参考: Amazon Aurora now supports Server-Side Encryption by default
Kiroは、裏付けとなる AWSの「What's New」の公式一次ソースのURLをビシッと提示してくれました。開発現場でエビデンスを求められるエンジニアにとっては、URLを即座に出してくれるのは非常にありがたい挙動です。
4. 結論:どれを使っても的確だった!
「AWSの調査なら絶対にClaudeだ!」という一種の思い込みがありましたが、実際にフラットな目線で横並びで試してみると、どの生成AIを使っても非常に的確に原因究明ができるという結果になりました。
それぞれの強みをまとめると、以下のような印象です。
- Gemini: 挙動や画面の選択肢まで非常に詳細に解説してくれる。
- OpenAI: 過去と現在の対比や運用手順がコンパクトにまとまっていて見やすい。
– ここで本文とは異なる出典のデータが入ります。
(* ===== verification/TtyLine.v ===== *)
(** The line discipline of a terminal as an editor of lines: what
    [tty_receive_char] does to the line being typed and to the characters ready
    for a reader, and what [n_tty_read] hands over. *)
From S2P Require Export TtyIo Sync.
Local Open Scope prog_scope.

(** ** The editor *)

(** The characters a reader can get, the line being edited, and the number of
    lines the terminal counts. *)
Record line_state := mk_line_state { ls_ready : list Z; ls_line : list Z; ls_count : Z }.

(** The longest queue of characters, and line, that fit. *)
Definition ring_room : nat := Z.to_nat (BUF_SIZE - 1).
Definition line_room (l : list Z) : bool := Z.of_nat (length l) <? MAX_CANON - 1.
Fixpoint drop_prefix (go : Z → bool) (l : list Z) : list Z :=
  match l with [] => [] | c :: l' => if go c then drop_prefix go l' else l end.
(** The line without its last characters that satisfy [go]. *)
Definition strip (go : Z → bool) (l : list Z) : list Z := reverse (drop_prefix go (reverse l)).
Definition chop (l : list Z) : list Z := take (pred (length l)) l.
Definition type_char (c : Z) (l : list Z) : list Z := if line_room l then l ++ [c] else l.
Definition set_ls_line (l : list Z) (s : line_state) : line_state := mk_line_state (ls_ready s) l (ls_count s).
(** The line [l] ends: it becomes ready, as far as there is room. *)
Definition commit (l : list Z) (s : line_state) : line_state :=
  mk_line_state (take ring_room (ls_ready s ++ l)) [] (ls_count s + 1).

(** One character typed, after the mapping of the input flags. *)
Definition edit (m : termios) (c : Z) (s : line_state) : line_state :=
  let ext := has (c_lflag m) IEXTEN in
  let l := ls_line s in
  if (c =? cc m VERASE) || (c =? BS) || (c =? 127) then set_ls_line (chop l) s
  else if ext && (c =? cc m VWERASE) then set_ls_line (strip (λ c, negb (c =? SPACE)) (strip (λ c, c =? SPACE) l)) s
  else if c =? cc m VKILL then (if has (c_lflag m) ECHO then set_ls_line [] s else s)
  else if ext && ((c =? cc m VREPRINT) || (c =? cc m VDISCARD)) then s
  else if c =? cc m VEOF then (if decide (l = []) then mk_line_state (ls_ready s) [] (ls_count s + 1) else commit l s)
  else if (c =? cc m VEOL) || (ext && (c =? cc m VEOL2)) then (if c =? 0 then s else commit (type_char c l) s)
  else if c =? NL then commit (type_char NL l) s
  else set_ls_line (type_char c l) s.

(** The input state [i] holds [s]: a ring of characters and a line buffer. *)
Record holds (i : tty_input) (s : line_state) : Prop := mk_holds {
  h_size : Z.of_nat (length (read_buf i)) = BUF_SIZE;
  h_tail : 0 <= read_tail i < BUF_SIZE;
  h_head : read_head i = (read_tail i + Z.of_nat (length (ls_ready s))) mod BUF_SIZE;
  h_room : (length (ls_ready s) <= ring_room)%nat;
  h_cnt : read_cnt i = Z.of_nat (length (ls_ready s));
  h_bytes : ∀ j v, 0 <= j → ls_ready s !! Z.to_nat j = Some v → zget (read_buf i) ((read_tail i + j) mod BUF_SIZE) = Some v;
  h_canon : Z.of_nat (length (canon_buf i)) = MAX_CANON;
  h_canon_head : canon_head i = Z.of_nat (length (ls_line s));
  h_line : Z.of_nat (length (ls_line s)) < MAX_CANON;
  h_chars : take (length (ls_line s)) (canon_buf i) = ls_line s;
  h_lines : canon_lines i = ls_count s;
}.

(** ** The ring *)

Lemma holds_head i s : holds i s → 0 <= read_head i < BUF_SIZE.
Proof. intros []. rewrite h_head0. by apply Z.mod_pos_bound. Qed.
Lemma holds_full i s : holds i s → read_buf_full i = bool_decide (length (ls_ready s) = ring_room).
Proof.
  intros []. unfold read_buf_full, ring_room, BUF_SIZE in *. rewrite h_head0.
  case_bool_decide; [apply Z.eqb_eq|apply Z.eqb_neq]; zlia.
Qed.
Lemma holds_empty i s : holds i s → read_buf_empty i = bool_decide (ls_ready s = []).
Proof.
  intros []. unfold read_buf_empty, ring_room, BUF_SIZE in *. rewrite h_head0.
  case_bool_decide as H; [rewrite H; apply Z.eqb_eq; simpl; zlia|]. destruct (ls_ready s); [done|]. simpl in *.
  apply Z.eqb_neq; zlia.
Qed.

Lemma put_ok i s c : holds i s →
  ∃ i', read_buf_put i c = Some i' ∧ holds i' (mk_line_state (take ring_room (ls_ready s ++ [c])) (ls_line s) (ls_count s)).
Proof.
  intros H. pose proof (holds_head i s H) as Hh. pose proof (holds_full i s H) as Hf. destruct H.
  unfold read_buf_put. rewrite Hf. case_bool_decide as He.
  - exists i. split; [done|]. rewrite take_app_le, take_ge by lia. by split.
  - rewrite zset_is_Some by lia. eexists. split; [done|]. rewrite take_ge by (rewrite length_app; simpl; lia).
    split; simpl; try done.
    + by rewrite length_insert.
    + rewrite h_head0, length_app, Z.rem_mod_nonneg by (unfold BUF_SIZE; zlia). rewrite Zplus_mod_idemp_l. f_equal. simpl. lia.
    + rewrite length_app. simpl. lia.
    + rewrite length_app. simpl. lia.
    + intros j v Hj Hv. rewrite h_head0, zget_insert; [|rewrite h_size0; by apply Z.mod_pos_bound|by apply Z.mod_pos_bound].
      unfold ring_room in *. pose proof (lookup_lt_Some _ _ _ Hv) as Hlt. rewrite length_app in Hlt. simpl in Hlt.
      destruct (decide (Z.to_nat j = length (ls_ready s))) as [Hj'|Hj'].
      * rewrite lookup_app_r, Hj', Nat.sub_diag in Hv by lia. injection Hv as <-. rewrite decide_True; [done|]. f_equal. lia.
      * rewrite lookup_app_l in Hv by lia. rewrite decide_False; [by apply h_bytes0|]. intros Heq. symmetry in Heq; apply mod_inj in Heq; unfold BUF_SIZE in *; lia.
Qed.
Lemma put_line_ok l : ∀ i s, holds i s →
  ∃ i', put_line l i = Some i' ∧ holds i' (mk_line_state (take ring_room (ls_ready s ++ l)) (ls_line s) (ls_count s)).
Proof.
  induction l as [|c l IH]; intros i s H.
  - exists i. split; [done|]. rewrite app_nil_r, take_ge by apply (h_room i s H). by destruct s.
  - destruct (put_ok i s c H) as (i1 & H1 & Hi1). destruct (IH i1 _ Hi1) as (i2 & H2 & Hi2). exists i2.
    split; [simpl; rewrite H1; exact H2|]. simpl in Hi2. pose proof (h_room i s H) as Hr.
    destruct (decide (length (ls_ready s) = ring_room)) as [He|He].
    + rewrite (take_app_le _ [c]), (take_ge (ls_ready s)), !take_app_le, !take_ge in Hi2 by lia. by rewrite take_app_le, take_ge by lia.
    + rewrite (take_ge (ls_ready s ++ [c])) in Hi2 by (rewrite length_app; simpl; lia). by rewrite <- (app_assoc _ [c]) in Hi2.
Qed.
Lemma get_ok i s c q : holds i s → ls_ready s = c :: q →
  ∃ i', read_buf_get i = Some (c, i') ∧ holds i' (mk_line_state q (ls_line s) (ls_count s)).
Proof.
  intros H Hq. unfold read_buf_get. rewrite (holds_empty i s H), Hq. destruct H. rewrite Hq in *. simpl in *.
  pose proof (h_bytes0 0 c ltac:(lia) eq_refl) as Hc. rewrite Z.add_0_r, Z.mod_small in Hc by done. rewrite Hc.
  eexists. split; [done|]. split; simpl; try done; try lia.
  - rewrite Z.rem_mod_nonneg by lia. by apply Z.mod_pos_bound.
  - rewrite h_head0, Z.rem_mod_nonneg, Zplus_mod_idemp_l by (unfold BUF_SIZE in *; lia). f_equal. lia.
  - intros j v Hj Hv. rewrite Z.rem_mod_nonneg, Zplus_mod_idemp_l, <- Z.add_assoc by (unfold BUF_SIZE in *; lia).
    apply h_bytes0; [lia|]. by replace (Z.to_nat (1 + j)) with (S (Z.to_nat j)) by lia.
Qed.

(** ** The line buffer *)

Lemma chop_snoc l c : chop (l ++ [c]) = l.
Proof. unfold chop. rewrite length_app, Nat.add_comm. simpl. by rewrite take_app_length. Qed.
Lemma holds_last i s l c : holds i s → ls_line s = l ++ [c] → zget (canon_buf i) (canon_head i - 1) = Some c.
Proof.
  intros [] Hl. rewrite Hl, length_app in *. simpl in *. unfold zget. rewrite decide_True by lia.
  replace (Z.to_nat (canon_head i - 1)) with (length l) by lia.
  rewrite <- (lookup_take_lt _ (length l + 1)) by lia. rewrite h_chars0. by rewrite list_lookup_middle.
Qed.
Lemma holds_cut i s n k : holds i s → (n <= length (ls_line s))%nat →
  holds (set_canon_column k (set_canon_head (Z.of_nat n) i)) (set_ls_line (take n (ls_line s)) s).
Proof.
  intros [] Hn. split; simpl; try done; rewrite ?length_take_le by lia; try lia.
  rewrite <- h_chars0, take_take. by rewrite Nat.min_l by lia.
Qed.
Lemma holds_append i s c : holds i s → line_room (ls_line s) = true →
  ∃ l, zset (canon_buf i) (canon_head i) c = Some l ∧
    holds (set_canon_head (canon_head i + 1) (set_canon_buf l i)) (set_ls_line (ls_line s ++ [c]) s).
Proof.
  intros [] Hr. unfold line_room, MAX_CANON in *. apply Z.ltb_lt in Hr. rewrite zset_is_Some by lia. eexists. split; [done|].
  split; simpl; try done; rewrite ?length_insert, ?length_app; simpl; unfold MAX_CANON; try lia.
  rewrite h_canon_head0, Nat2Z.id. rewrite Nat.add_1_r, (take_S_r _ _ c); [|apply list_lookup_insert_eq; lia].
  by rewrite take_insert_ge, h_chars0 by lia.
Qed.

(** ** Output does not fail, and changes nothing that the editor sees *)

Definition out_ok (o : tty_output) : Prop := Z.of_nat (length (csi_params o)) = MAX_CSI_PARAMS ∧ 0 <= csi_param_count o <= MAX_CSI_PARAMS.
(** Terminal [t'] is [t] up to its output. *)
Definition same (t t' : tty) : Prop := ∃ o, out_ok o ∧ t' = set_tty_out o t.

Create HintDb tty.
Section triples.
Context {FA D : Type} `{!FrameAllocator FA} `{!Console D}.
Context (con RAMFB_COLS current_interval : Z).
Implicit Types k : kst FA.

(** State [k] with terminal [a] and the scheduler replaced. *)
Definition tst k (a : Z) (t : tty) (s : sched) (d : D) : kst FA * D := (set_k_ttys (<[a := t]> (k_ttys k)) (set_k_sched s k), d).
Lemma tty_of_tst k a t s d : tty_of a (tst k a t s d) = Done (t, tst k a t s d).
Proof. unfold tty_of, in_kst, zoom, get_tty, tst. cbn. by rewrite lookup_insert_eq. Qed.
Lemma upd_tty_tst k a t s d f : upd_tty a f (tst k a t s d) = Done (tt, tst k a (f t) s d).
Proof. unfold upd_tty, in_kst, zoom, mod_tty, tst. cbn. rewrite lookup_insert_eq. unfold set_k_ttys. cbn. by rewrite insert_insert_eq. Qed.
Lemma device_tst k a t s d f : device f (tst k a t s d) = Done (tt, tst k a t s (f d)).
Proof. done. Qed.
Lemma on_sched_tst {A} k a t s d s' (op : M sched A) r : op s = Done (r, s') →
  in_kst (on_sched op) (tst k a t s d) = Done (r, tst k a t s' d).
Proof. intros H. unfold in_kst, on_sched, zoom, tst. cbn. by rewrite H. Qed.

(** The terminal of [y] is [t] up to its output, the rest is as in [k] up to
    tasks woken and to the devices. *)
Inductive seen k (a : Z) (t : tty) : kst FA * D → Prop :=
| seen_intro t' s d Q W : same t t' → sync_ok s Q W → calm (k_sched k) s → seen k a t (tst k a t' s d).

Lemma seen_tty k a t y : seen k a t y → runs_to (tty_of a) y (λ t' y', same t t' ∧ y' = y).
Proof. intros []. eapply runs_Done; [apply tty_of_tst|done]. Qed.
(** An update of the terminal that does not depend on its output. *)
Lemma seen_upd k a t y f : seen k a t y → (∀ o u, f (set_tty_out o u) = set_tty_out o (f u)) →
  runs_to (upd_tty a f) y (λ _, seen k a (f t)).
Proof.
  intros [t' s d Q W [o [Ho ->]] Hs Hc] Hf. eapply runs_Done; [apply upd_tty_tst|]. econstructor; [|done|done].
  exists o. split; [done|apply Hf].
Qed.
Lemma seen_upd_in k a t y f : seen k a t y → runs_to (upd_in a f) y (λ _, seen k a (set_tty_in (f (tty_in t)) t)).
Proof. intros H. by apply (seen_upd k a t y (λ t, set_tty_in (f (tty_in t)) t)). Qed.
Lemma seen_wake k a t y q : seen k a t y → runs_to (wake q) y (λ _, seen k a t).
Proof.
  intros [t' s d Q W Ht Hs Hc]. destruct (wake_up_sync s Q W q Hs) as (s' & Q' & Hrun & Hs' & Hc' & _).
  eapply runs_Done; [by apply on_sched_tst|]. econstructor; [done|done|]. by etrans.
Qed.

(** Code that only prints. *)
Definition prints {A} (a : Z) (m : M (kst FA * D) A) : Prop :=
  ∀ k t y, seen k a t y → runs_to m y (λ _, seen k a t).
Lemma prints_ret {A} a (x : A) : prints a (ret x).
Proof. by intros k t y H. Qed.
Lemma prints_bind {A B} a (m : M (kst FA * D) A) (f : A → M (kst FA * D) B) : prints a m → (∀ x, prints a (f x)) → prints a (bind m f).
Proof. intros Hm Hf k t y H. rstep Hm; [done|]. intros x y' H'. by apply Hf. Qed.
Lemma prints_tty {A} a (f : tty → M (kst FA * D) A) : (∀ t, out_ok (tty_out t) → prints a (f t)) → prints a (bind (tty_of a) f).
Proof. intros Hf k t y H. rstep seen_tty; [done|]. intros t' y' [[o [Ho ->]] ->]. by apply Hf. Qed.
Lemma prints_upd_out a f : (∀ o, out_ok o → out_ok (f o)) → prints a (upd_out a f).
Proof.
  intros Hf k t y [t' s d Q W [o [Ho ->]] Hs Hc]. eapply runs_Done; [apply upd_tty_tst|]. econstructor; [|done|done].
  exists (f o). auto.
Qed.
Lemma prints_device a f : prints a (device f).
Proof. intros k t y []. eapply runs_Done; [apply device_tst|]. by econstructor. Qed.
Lemma prints_gets {A} a (f : D → A) : prints a (in_snd (gets f)).
Proof. intros k t y []. by econstructor. Qed.
Lemma prints_for_each {A} a (body : A → M (kst FA * D) unit) l : (∀ x, prints a (body x)) → prints a (for_each body l).
Proof. intros Hb k t y H. apply runs_for_each; [|done]. intros x y'. apply Hb. Qed.
Lemma prints_if {A} a (b : bool) (m n : M (kst FA * D) A) : prints a m → prints a n → prints a (if b then m else n).
Proof. by destruct b. Qed.
Lemma prints_of_opt {A} a (x : option A) : is_Some x → prints a (of_opt x).
Proof. intros [v ->] k t y H. done. Qed.
#[local] Hint Resolve prints_ret prints_bind prints_tty prints_device prints_gets prints_for_each prints_if prints_of_opt : tty.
- Kiro CLI: 一次ソースのURLをしっかり提示してくれるためエビデンスが取りやすい。
結論として、現代の主要な生成AIのインテリジェンスはどれも非常に高く、「企業内でセキュリティに守られて使えるツール」や「普段から使い慣れている皆さんの好みのツール」を選べば、技術情報のキャッチアップにおいてそこまで大きな差分はないと言えそうです。
完全に興味本位の検証でしたが、クリアになって一安心。今日は、大好きな麒麟ビールを飲んで寝ます。ビールが美味しい季節が今年も到来です。